Why it happens in Termux
GitHub SSH/Auth belongs to the Git and repository state layer. In Termux, that layer can change because Android paths, package state, working folders, cached browser files, or Git settings are not shared the way they are on a desktop Linux system for GitHub SSH/Auth.
- For GitHub SSH/Auth, look for github, ssh, auth, authentication in the first useful output line. That line decides whether you should fix a path, dependency, permission, port, or repository setting for GitHub SSH/Auth.
- Git has not been told which user.name and user.email to use for commits for GitHub SSH/Auth.
- GitHub requires a token or SSH key; the normal account password is not accepted for command-line pushes for GitHub SSH/Auth.
- Local edits and remote edits touched the same files, so pull or push needs a careful merge path for GitHub SSH/Auth.
Copyable command
Run this from the folder that belongs to GitHub SSH/Auth. Replace placeholder names before pressing Enter.
pkg install openssh git -y
ssh-keygen -t ed25519 -C "you@example.com"
cat ~/.ssh/id_ed25519.pub
ssh -T git@github.comHow to read the output
- pkg install openssh git -y — Installs the Termux package named in the command; read the package name before pressing Enter.
- ssh-keygen -t ed25519 -C "you@example.com" — Runs a focused check for GitHub SSH/Auth; compare its output with the symptom before changing anything else.
- cat ~/.ssh/id_ed25519.pub — Runs a focused check for GitHub SSH/Auth; compare its output with the symptom before changing anything else.
- ssh -T git@github.com — Runs a focused check for GitHub SSH/Auth; compare its output with the symptom before changing anything else.
Fix it in this order
- Copy the exact GitHub SSH/Auth message before changing anything. Keep the command, folder, and first useful error line together.
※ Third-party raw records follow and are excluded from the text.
(** What a successful accumulation did: the generators have only grown, the
    equation uses a prefix of them, and its sum was added. *)
Lemma accumulate_prefix_Ok acc P s Q c acc' P' :
  accumulate_generator_prefix acc P s Q c = Ok (acc', P') → (length acc ≤ length P)%nat →
  (length acc' ≤ length P')%nat ∧ P `prefix_of` P' ∧ take (length s) Q `prefix_of` P' ∧
  lincomb acc' (points P') = lincomb acc (points P) ⊕ lincomb s (points Q) ⊙ c.
Proof.
  intros Hrun Hacc. unfold accumulate_generator_prefix in Hrun.
  destruct (Nat.ltb_spec (length Q) (length s)) as [|HQ]; [done|].
  case_bool_decide as Heq; [|done]. cbn [negb] in Hrun. injection Hrun as <- <-.
  set (P' := if Nat.ltb (length P) (length s) then Q else P).
  set (acc' := if Nat.ltb (length acc) (length s) then _ else acc).
  assert (HPP : P `prefix_of` P' ∧ take (length s) Q `prefix_of` P').
  { unfold P'. destruct (Nat.ltb_spec (length P) (length s)) as [Hlt|Hge].
    - rewrite Nat.min_l, firstn_all in Heq by lia.
      split; [by apply take_length_prefix|apply prefix_take].
    - rewrite Nat.min_r in Heq by lia. rewrite <-Heq. split; [done|apply prefix_take]. }
  assert (Hacc' : (length s ≤ length acc' ≤ length P')%nat ∧
    lincomb acc' (points P') = lincomb acc (points P)).
  { destruct HPP as [HP HQ']. pose proof (prefix_length _ _ HP). pose proof (prefix_length _ _ HQ').
    rewrite length_take in *. unfold acc'. destruct (Nat.ltb_spec (length acc) (length s)).
    - rewrite length_resize. split; [lia|]. rewrite lincomb_resize by lia. by apply lincomb_prefix.
    - split; [lia|]. by apply lincomb_prefix. }
  destruct HPP as [HP HQ'], Hacc' as [Hl Hval].
  rewrite length_accumulate, lincomb_accumulate, Hval by lia.
  split; [lia|]. split; [done|]. split; [done|]. do 2 f_equal.
  rewrite (lincomb_prefix s (take (length s) Q) P'), fmap_take, lincomb_take by (done || lengths). done.
Qed.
- Run only the diagnostic part of the command block. If it fails early, do not continue to the later lines yet.
- Fix the layer named by the first useful output line: path, permission, package, Python environment, Git state, or browser URL for GitHub SSH/Auth.
- Retest with the shortest command that originally failed. Do not restart the whole project until the small test works.
- When it works, write down the final command in your notes or README so the same GitHub SSH/Auth problem is easier next time.
Common mistakes
- Jumping from GitHub SSH/Auth to a full reinstall even though one smaller check can identify the failing layer.
- Trying to push before checking git status.
- Using a GitHub password where a token or SSH key is required.
- Deleting the repository to escape a conflict before making a backup zip for GitHub SSH/Auth.
Before you leave the page
- The original GitHub SSH/Auth output should be gone, shorter, or replaced by a different and more specific error.
- You should know which folder you were in and which command changed the result for GitHub SSH/Auth.
- You should have a backup before deleting files, overwriting repositories, or changing working scripts for GitHub SSH/Auth.
Guide did not solve it?
If Git still blocks you, use the Store and send git status, the exact push/pull/clone command, and the first authentication or merge error shown for GitHub SSH/Auth. Mention that the page you tried was: GitHub SSH/Auth.